Ziesenhenne banks on business acumen
on October 21, 2010
Looking at Richmond’s high rate of unemployment and steady job losses, mayoral candidate John Ziesenhenne, 53, is not happy with the city’s economic leadership.
“There’s no leadership in Richmond now,” Ziesenhenne told the audience at the Marina Bay candidates night earlier this month. “I’m running for mayor to fill this void of leadership that the city doesn’t have.”
Touting himself as a “business friendly” candidate, Ziesenhenne emphasized throughout the evening the importance of bringing new businesses into Richmond. With a calm outward demeanor, he explained the deterioration of the city’s economy over the last four years, citing Richmond’s 18.5 percent unemployment rate and high number of foreclosed homes.
Ziesenhenne’s top economic proposal is to organize a taskforce to remedy the communication gap that he said has existed between businesses and City Hall over the last few years. The team would be charged with assessing what businesses need in order to thrive in Richmond, and then finding ways to bring new business to the city.
The team would begin by contacting Richmond’s top 100 businesses to determine how the city can assist in their continued operation. Team members would also initiate conversations with prospective companies considering relocation to Richmond. Ziesenhenne also said he would make affordable land available to new businesses, concentrating on areas like the North Richmond Shoreline or Port of Richmond.
John Ziesenhenne calls himself a “lifelong Richmonder.” His parents moved to the city during World War II and have since lived in north and east Richmond.

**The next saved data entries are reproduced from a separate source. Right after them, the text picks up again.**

(* ===== verification/MergeServe.v ===== *)
(** * The merge handler with its children (merge_handler.go)

    [NewMergeHandler] and the whole of [mergeHandler.ServeNostr]: the goroutine of
    every child handler with its two channels and its context, the loop cut at
    every channel operation, and the wait for the children at the end.  The steps
    of the children, of the loop and of the outside interleave; a child can take,
    send and return whatever it likes.  MergeHandler.v has the loop turn by turn. *)

From S2P Require Import Prelude GoTime Event Filter Message Merge MergeReq MergeHandler.

(** ** Options *)

Definition DefaultMergeHandlerBroadcastTimeout : Z := 30 * Second.
Definition defaultChildRecvBuffer : nat := 10.

(** The capacity of a child's send channel. *)
Definition childSendBuffer : nat := 10.

Record MergeHandlerOptions : Type := mkMergeHandlerOptions {
  mo_BroadcastTimeout : Z;
  mo_Registerer : bool
}.

Record mergeHandler : Type := mkMergeHandler {
  mh_handlers : nat;
  broadcastTimeout : Z;
  childRecvBuffer : nat;
  mh_metrics : bool
}.

Definition NewMergeHandler (handlers : nat) (opts : option MergeHandlerOptions) : mergeHandler :=
  let timeout :=
    match opts with
    | Some o => if 0 <? mo_BroadcastTimeout o then mo_BroadcastTimeout o else DefaultMergeHandlerBroadcastTimeout
    | None => DefaultMergeHandlerBroadcastTimeout
    end in
  mkMergeHandler handlers timeout defaultChildRecvBuffer (match opts with Some o => mo_Registerer o | None => false end).

(** What this connection has added to the handler's metrics; the drops of EVENTs
    on their way out are counted by the session. *)
Record mergeHandlerMetrics : Type := mkMergeHandlerMetrics {
  LostChildrenTotal : nat;
  BroadcastTimeoutsTotal : nat;
  RecvBufFull : nat
}.

(** ** A child *)

(** Its goroutine: in the handler's [ServeNostr], returned from it, with the send
    channel closed, and done with the wait group. *)
Inductive ChildPhase : Type := Running | Returned | Closed | Gone.

(** [ch_got] and [ch_said] are what the handler has taken and sent so far. *)
Record Child : Type := mkChild {
  ch_phase : ChildPhase;
  ch_canceled : bool;
  ch_recv : list ClientMsg;
  ch_send : list ServerMsg;
  ch_got : list ClientMsg;
  ch_said : list ServerMsg
}.

Definition new_child : Child := mkChild Running false [] [] [] [].

Inductive ChildEvent : Type :=
| Takes
| Says (msg : ServerMsg)
| Returns (err : option string)
| Closes
| Leaves.

Definition set_child_phase (c : Child) (p : ChildPhase) : Child :=
  mkChild p (ch_canceled c) (ch_recv c) (ch_send c) (ch_got c) (ch_said c).

Definition child_step (c : Child) (e : ChildEvent) : option Child :=
  match ch_phase c, e with
  | Running, Takes =>
      match ch_recv c with
      | m :: recv => Some (mkChild Running (ch_canceled c) recv (ch_send c) (ch_got c ++ [m]) (ch_said c))
      | [] => None
      end
  | Running, Says m =>
      if (length (ch_send c) <? childSendBuffer)%nat
      then Some (mkChild Running (ch_canceled c) (ch_recv c) (ch_send c ++ [m]) (ch_got c) (ch_said c ++ [m]))
      else None
  | Running, Returns _ => Some (set_child_phase c Returned)
  | Returned, Closes => Some (set_child_phase c Closed)
  | Closed, Leaves => Some (set_child_phase c Gone)
  | _, _ => None
  end.

(** What the loop does to a child. *)
Definition push_msg (msg : ClientMsg) (c : Child) : Child :=
  mkChild (ch_phase c) (ch_canceled c) (ch_recv c ++ [msg]) (ch_send c) (ch_got c) (ch_said c).
Definition pull_msg (c : Child) : Child :=
  mkChild (ch_phase c) (ch_canceled c) (ch_recv c) (tail (ch_send c)) (ch_got c) (ch_said c).
Definition cancel_child (c : Child) : Child :=
  mkChild (ch_phase c) true (ch_recv c) (ch_send c) (ch_got c) (ch_said c).

Definition send_closed (c : Child) : bool := match ch_phase c with Closed | Gone => true | _ => false end.

(** ** The connection *)

(** An error [ServeNostr] returns, joined from these. *)
Inductive Fault : Type := LoopFault | ChildFault (i : nat) (err : string).

(** Where the loop is: at its select; in [broadcastAll], before child [i] or
    waiting for it with the timer set, with the children found dead so far; in
    [sendAll], with the children still to retire; in [wg.Wait], with whether the
    context ended the loop; returned. *)
Inductive LoopPhase : Type :=
| Selecting
| Fanning (msg : ClientMsg) (i : nat) (dead : list nat)
| Waiting (msg : ClientMsg) (i : nat) (dead : list nat)
| Forwarding (results : list ServerMsg) (dead : list nat)
| Joining (canceled : bool)
| Finished (errs : list Fault)
| Crashed (why : string).

(** [sv_live]: the children whose channels are not nil.  [sv_ops], [sv_sent] and
    [sv_taken] are the calls of the session, what the client was sent and what it
    has sent, so far. *)
Record Serve : Type := mkServe {
  sv_session : mergeSession;
  sv_live : list bool;
  sv_children : list Child;
  sv_phase : LoopPhase;
  sv_done : bool;
  sv_errs : list (nat * string);
  sv_counts : option mergeHandlerMetrics;
  sv_ops : list op;
  sv_sent : list ServerMsg;
  sv_taken : list ClientMsg
}.

Definition start_session_metrics (h : mergeHandler) : option (list string) := if mh_metrics h then Some [] else None.

(** The state before the first turn. *)
Definition serve_start (h : mergeHandler) : Serve :=
  mkServe (newMergeSession (mh_handlers h) (start_session_metrics h)) (replicate (mh_handlers h) true)
    (replicate (mh_handlers h) new_child) Selecting false []
    (if mh_metrics h then Some (mkMergeHandlerMetrics 0 0 0) else None) [] [] [].

Definition set_phase (st : Serve) (p : LoopPhase) : Serve :=
  mkServe (sv_session st) (sv_live st) (sv_children st) p (sv_done st) (sv_errs st) (sv_counts st)
    (sv_ops st) (sv_sent st) (sv_taken st).

Definition alter_child (st : Serve) (i : nat) (f : Child -> Child) : Serve :=
  mkServe (sv_session st) (sv_live st) (alter f i (sv_children st)) (sv_phase st) (sv_done st) (sv_errs st) (sv_counts st)
    (sv_ops st) (sv_sent st) (sv_taken st).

Ziesenhenne graduated from Harry Ells High School, attended Contra Costa College and received a degree in U.S. History from UC Berkeley. He is now CEO of M.A. Hays Insurance Company on MacDonald Avenue.

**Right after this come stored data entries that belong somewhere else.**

(** ** Refusing events *)

(** An EVENT carrying an event is put to [judge], which names the reason it logs
    and the message of the OK when it refuses; all else passes. *)
Definition judge_event (middleware : string) (judge : Env -> Event -> option (string * string))
    (env : Env) (msg : ClientMsg) : CtxM (option ClientMsg * option ServerMsg) :=
  if negb (String.eqb (c_Type msg) MsgTypeEvent) then pass msg
  else
  match c_Event msg with
  | None => pass msg
  | Some event =>
      match judge env event with
      | Some (reason, message) =>
          _ ← logRejection middleware reason;
          reject (NewServerOKMsg (ev_ID event) false message)
      | None => pass msg
      end
  end.

Definition event_base (middleware : string) (judge : Env -> Event -> option (string * string))
    : SimpleMiddlewareBase :=
  mkBase no_start no_end (judge_event middleware judge) pass_server.

(** ** middleware_created_at_limits.go *)

Definition createdAt_judge (lowerLimit upperLimit : Z) (env : Env) (event : Event)
    : option (string * string) :=
  let now := env_now env in
  let createdAt := ev_CreatedAt event in
  let oldest := Add now (wrap_int64 (- lowerLimit * Second)) in
  if Before createdAt oldest then Some ("too_old", "invalid: created_at too old")%string
  else
    let newest := Add now (wrap_int64 (upperLimit * Second)) in
    if After createdAt newest
    then Some ("too_far_future", "invalid: created_at too far in the future")%string
    else None.

Definition NewCreatedAtLimitsMiddlewareBase (lowerLimit upperLimit : Z) : Res SimpleMiddlewareBase :=
  if lowerLimit <? 0 then Panic "lowerLimit must be non-negative"
  else if upperLimit <? 0 then Panic "upperLimit must be non-negative"
  else Ok (event_base "created_at_limits" (createdAt_judge lowerLimit upperLimit)).

(** ** middleware_kind_allowlist.go and middleware_kind_denylist.go *)

Definition kindAllowlist_judge (allowlist : gset Z) (env : Env) (event : Event)
    : option (string * string) :=
  if bool_decide (ev_Kind event ∈ allowlist) then None
  else Some ("kind_blocked", "blocked: kind not allowed")%string.

Definition NewKindAllowlistMiddlewareBase (kinds : list Z) : Res SimpleMiddlewareBase :=
  Ok (event_base "kind_allowlist" (kindAllowlist_judge (list_to_set kinds))).

Definition kindDenylist_judge (denylist : gset Z) (env : Env) (event : Event)
    : option (string * string) :=
  if bool_decide (ev_Kind event ∈ denylist)
  then Some ("kind_blocked", "blocked: kind not allowed")%string else None.

Definition NewKindDenylistMiddlewareBase (kinds : list Z) : Res SimpleMiddlewareBase :=
  Ok (event_base "kind_denylist" (kindDenylist_judge (list_to_set kinds))).

(** ** middleware_max_content_length.go and middleware_max_event_tags.go *)

Definition maxContentLength_judge (maxLen : Z) (env : Env) (event : Event)
    : option (string * string) :=
  if maxLen <? RuneCountInString (ev_Content event)
  then Some ("content_too_long", "invalid: content too long")%string else None.

Definition NewMaxContentLengthMiddlewareBase (maxLen : Z) : Res SimpleMiddlewareBase :=
  if maxLen <? 1 then Panic "maxLen must be positive"
  else Ok (event_base "max_content_length" (maxContentLength_judge maxLen)).

Definition maxEventTags_judge (maxTags : Z) (env : Env) (event : Event) : option (string * string) :=
  if maxTags <? Z.of_nat (length (tags event))
  then Some ("too_many_tags", "invalid: too many tags")%string else None.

Ziesenhenne has consistently taken a business-friendly position in regard to politically sensitive issues such as the Chevron refinery or Point Molate. He supports improving communications with Chevron, saying it would provide much needed jobs and stimulate the economy.
“We don’t have to love Chevron,” Ziesenhenne said, “but they are here, so let’s have them be the best.”
Ziesenhenne’s two opponents, Mayor Gayle McLaughlin and Nat Bates, have both taken strong positions on the proposed casino development at Point Molate: McLaughlin against it and Bates for it.
In contrast, Ziesenhenne has said throughout the campaign season that he will wait for the vote on Measure U to decide his position on the casino development at Point Molate. Measure U is a public referendum on the casino development, asking voters whether the city should approve the casino project.
“I want to hear from the voters. They are very important in helping me shape my decision,” Ziesenhenne said.
In an interview with Richmond Confidential last July, Ziesenhenne was more forthcoming, saying he favors building a hotel and 4,000-slot Indian casino for the number of jobs it would create.
Addressing his position on the Point Molate project, Jennifer Adams, a Richmond pharmacist and supporter of the current mayor, criticized Ziesenhenne for lacking political skills. Adams does believe he would bring more job opportunities to the city. At the same time, she says she’s concerned that, despite his serving on the city council from 1982 to 1993, the insurance company owner is politically inexperienced.
Donor Dick McCloskey, on the other hand, says he appreciates that Ziesenhenne isn’t a politician. “He doesn’t have some pie in the sky idea of what it should be,” said McCloskey, a painting contractor who lives in El Sobrante. “He wants jobs; he realizes that businesses are important and they need to be supported and brought into the area. I think he can do it better than anybody.”
Improving public safety is another of Ziesenhenne’s visions. In order to lower crime rates, he suggested installing more cameras in public places and creating more DUI checkpoints, solutions that don’t require increasing police staff.
He also said he hopes the city can support more recreational activities by keeping public libraries open longer, improving student gyms and funding youth soccer leagues. He argued that all of these improvements would not only better the community, but also help deter crime in the long run.
In a rare moment during the interview, Ziesenhenne showed the lighter side of his personality. When asked what he would do if he was not elected mayor, he replied, “ I haven’t thought much about it and I don’t want to think about it, but I’d like to go to more Giants games.”